The protests made international news and were widely condemned as unsafe and ill-advised, although some political figures expressed support for the protests. They ranged in size from a few hundred people to a few thousand, and spread on social media with encouragement from former U.S. President Donald Trump.By May 1, 2020, there had been demonstrations in more than half of the states; many governors began to take steps to lift the restrictions as daily new infections began decreasing due to social distancing measures.
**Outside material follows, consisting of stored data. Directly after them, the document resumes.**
(* ===== verification/SessionSpec.v ===== *)
(** What the connectors' messages become ([Sessions.v], [Ingest.v]): the text
    Bybit's connector stores has the newest value of every field, and the price
    messages of the exchanges reach the pipeline under the plain symbol name. *)
From Stdlib Require Import ZArith Lia Bool Ascii String.
From stdpp Require Import base option list gmap strings.
From S2P Require Import Prelude Float64 NumberText Types ArrayQueue Pipeline SymbolMap MarketData ExchangeParser SymbolNames Ingest JsonValue Sessions.

#[local] Open Scope string_scope.
#[local] Open Scope list_scope.
#[local] Open Scope Z_scope.

#[local] Arguments String.append !s1 s2 /.
#[local] Arguments ascii_dec : simpl never.
#[local] Infix ".>" := and_then (at level 50, left associativity).

(** ** Merged objects *)
Section objects.
Context {V : Type} `{Json V, JsonObject V, !JsonObjectLaws V}.

Lemma insert_all_union (new obj : gmap string V) : insert_all new obj = new ∪ obj.
Proof.
  unfold insert_all. apply (map_fold_weak_ind (fun r m => r = m ∪ obj)).
  - now rewrite (left_id_L ∅ (∪)).
  - intros k x m r _ ->. apply insert_union_l.
Qed.

Lemma change_at_object key f (v : V) m x :
  j_object v = Some m -> m !! key = Some x -> j_object (change_at key f v) = Some (<[key := f x]> m).
Proof.
  intros Hv Hx. unfold change_at, change_object. rewrite Hv, j_object_of. f_equal.
  apply map_eq. intros k. destruct (decide (key = k)) as [<- | Hne].
  - now rewrite lookup_alter_eq, lookup_insert_eq, Hx.
  - now rewrite lookup_alter_ne, lookup_insert_ne by exact Hne.
Qed.

(** The data of a Bybit message, if it is an object with an object for data. *)
Definition data_of (v : V) : option (gmap string V) := j_get "data" v .> j_object.

Lemma data_of_some v m : data_of v = Some m <-> exists o d, j_object v = Some o /\ o !! "data" = Some d /\ j_object d = Some m.
Proof.
  unfold data_of. rewrite j_get_object. destruct (j_object v) as [o |]; cbn; [| split; [discriminate | intros (? & ? & [=] & _)]].
  destruct (o !! "data") as [d |] eqn:Ed; cbn; (split; [intros Hm | intros (o' & d' & [= <-] & Hd & Hm); congruence]).
  - eauto.
  - discriminate.
Qed.

(** Merging a delta: its fields win, the others stay. *)
Lemma merge_ticker_data v data known new old :
  j_get "data" v = Some data -> j_object data = Some new -> data_of known = Some old ->
  data_of (merge_ticker v data known) = Some (new ∪ old).
Proof.
  intros Hd Hn (o & d & Ho & Hod & Hold)%data_of_some. unfold merge_ticker. rewrite Hn.
  set (g := fun state_data : V => change_object (insert_all new) state_data).
  pose proof (change_at_object "data" g known o d Ho Hod) as Hm.
  apply data_of_some. unfold change_object at 1. fold g. rewrite Hm. exists (insert_all (delete "data" (default ∅ (j_object v))) (<["data" := g d]> o)), (g d).
  rewrite j_object_of. split; [reflexivity |]. split.
  - rewrite insert_all_union, lookup_union_r by apply lookup_delete_eq. apply lookup_insert_eq.
  - unfold g, change_object. rewrite Hold, j_object_of. now rewrite insert_all_union.
Qed.

(** ** The newest value of every field *)

(** A ticker of [y]: the fields of its data. *)
Definition ticker_of (y : string) (v : V) : option (gmap string V) :=
  match str_at ["topic"] v .> bybit_topic with
  | Some (key_type, symbol) => if String.eqb key_type "tickers" && String.eqb symbol y then data_of v else None
  | None => None
  end.

(** The last value given for a field of [y], in the order received. *)
Definition newer_field (y f : string) (known : option V) (v : V) : option V :=
  match ticker_of y v .> (fun m => m !! f) with Some x => Some x | None => known end.
Definition latest_field (y f : string) (vs : list V) : option V := fold_left (newer_field y f) vs None.

(** Every ticker of the exchange has an object for its data, if it has any. *)
Definition object_data (v : V) : Prop := forall d, j_get "data" v = Some d -> is_Some (j_object d).

Definition bybit_after (producer : bool) (vs : list (Z * V)) : gmap string V :=
  fold_left (fun st m => hd_state (bybit_handle producer (fst m) (snd m) st)) vs ∅.

Definition known_data (y : string) (st : gmap string V) : gmap string V :=
  default ∅ (st !! y .> data_of).

Definition tickers_ok (st : gmap string V) : Prop := forall y v, st !! y = Some v -> is_Some (data_of v).

(** One message: the state stays well formed and the fields known are the newer ones. *)
Lemma bybit_handle_state producer now v st :
  object_data v -> tickers_ok st ->
  tickers_ok (hd_state (bybit_handle producer now v st)) /\
  forall y f, known_data y (hd_state (bybit_handle producer now v st)) !! f = newer_field y f (known_data y st !! f) v.
Proof.
  intros Hv Hst. unfold bybit_handle, newer_field, ticker_of.
  destruct (str_at ["topic"] v .> bybit_topic) as [[kt s] |]; [| auto].
  destruct (String.eqb kt "tickers"); cbn [andb].
  2: { split; [exact Hst | reflexivity]. }
  destruct (j_get "data" v) as [data |] eqn:Ed.
  2: { split; [exact Hst |]. intros y f. unfold data_of. rewrite Ed. cbn. now destruct (String.eqb s y). }
  destruct (Hv data Ed) as [new Hnew]. cbn [hd_state].
  assert (Hdv : data_of v = Some new) by (unfold data_of; now rewrite Ed).
  assert (Hm : data_of (merge_ticker v data (default v (st !! s))) = Some (new ∪ known_data s st)).
  { unfold known_data. destruct (st !! s) as [k |] eqn:Ek; cbn.
    - destruct (Hst s k Ek) as [old Hold]. rewrite Hold. now apply merge_ticker_data.
    - rewrite (merge_ticker_data v data v new new Ed Hnew Hdv). f_equal.
      rewrite (right_id_L ∅ (∪)). apply (idemp_L (∪)). }
  split.
  - intros y w. destruct (decide (s = y)) as [<- | Hne];
      [rewrite lookup_insert_eq; intros [= <-]; eauto | rewrite lookup_insert_ne by exact Hne; apply Hst].
  - intros y f. destruct (String.eqb_spec s y) as [<- | Hne].
    + unfold known_data at 1. rewrite lookup_insert_eq. cbn. rewrite Hm, Hdv. cbn. rewrite lookup_union.
      destruct (new !! f), (known_data s st !! f); reflexivity.
    + unfold known_data at 1. rewrite lookup_insert_ne by exact Hne. reflexivity.
Qed.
Starting in late May, large-scale protests against police brutality in at least two hundred U.S. cities in response to the killing of George Floyd raised concerns of a resurgence of the virus due to the close proximity of protesters. Fauci said it could be a "perfect set-up for the spread of the virus", and that "masks can help, but it's masks plus physical separation." One study found an increase in cases, while the Associated Press reported that there is little evidence for such an assertion.
On January 6, 2021, supporters of President Donald Trump stormed the United States Capitol building to disrupt the certification of Joe Biden's electoral victory. At least one activist participated in the riot despite a recent positive COVID-19 diagnosis, and few members of the crowd wore face coverings, with many coming from out of town. A group of maskless Republicans sheltering in place were recorded refusing masks offered by Representative Lisa Blunt Rochester (D-DE), and as many as two hundred congressional staffers reportedly sheltered in various rooms inside the Capitol, further increasing the risk of transmission. Brian P. Monahan, the attending physician of Congress, later reported that members of Congress may have been exposed to others with COVID-19 while sheltering in place. Four members of Congress have since tested positive due to the exposure.
International views of the United States
In September 2020, Pew Research Center found that the global image of the United States had suffered in many foreign nations. In some nations, the United States' favorability rating had reached a record low since Pew began collecting this data nearly twenty years ago. Across thirteen different nations, a median of fifteen percent of respondents rated the U.S. response to the pandemic positively.
The outbreak prompted calls for the United States to adopt social policies common in other wealthy countries, including universal health care, universal child care, paid sick leave, and higher levels of funding for public health.
The American cultural values of individualism and skepticism of government have created difficulties in getting the population to abide by public health directives. The prevalence of pandemic fatigue has resulted in further noncompliance.
Conspiracy theories and misinformation reached millions of Americans through social media and television commentary. As a result, many people believe falsehoods, for example, that wearing masks is dangerous, that a global syndicate planned the virus, or that COVID-19 is a hoax. Facebook announced that it had labeled or deleted 179 million user posts containing COVID-19 misinformation during the first three quarters of 2020. President Trump repeatedly broadcast misinformation to downplay the threat of the virus and to deflect criticism of the administration's response. Trump asserted he did this to "show calm," saying "I don't want to create a panic."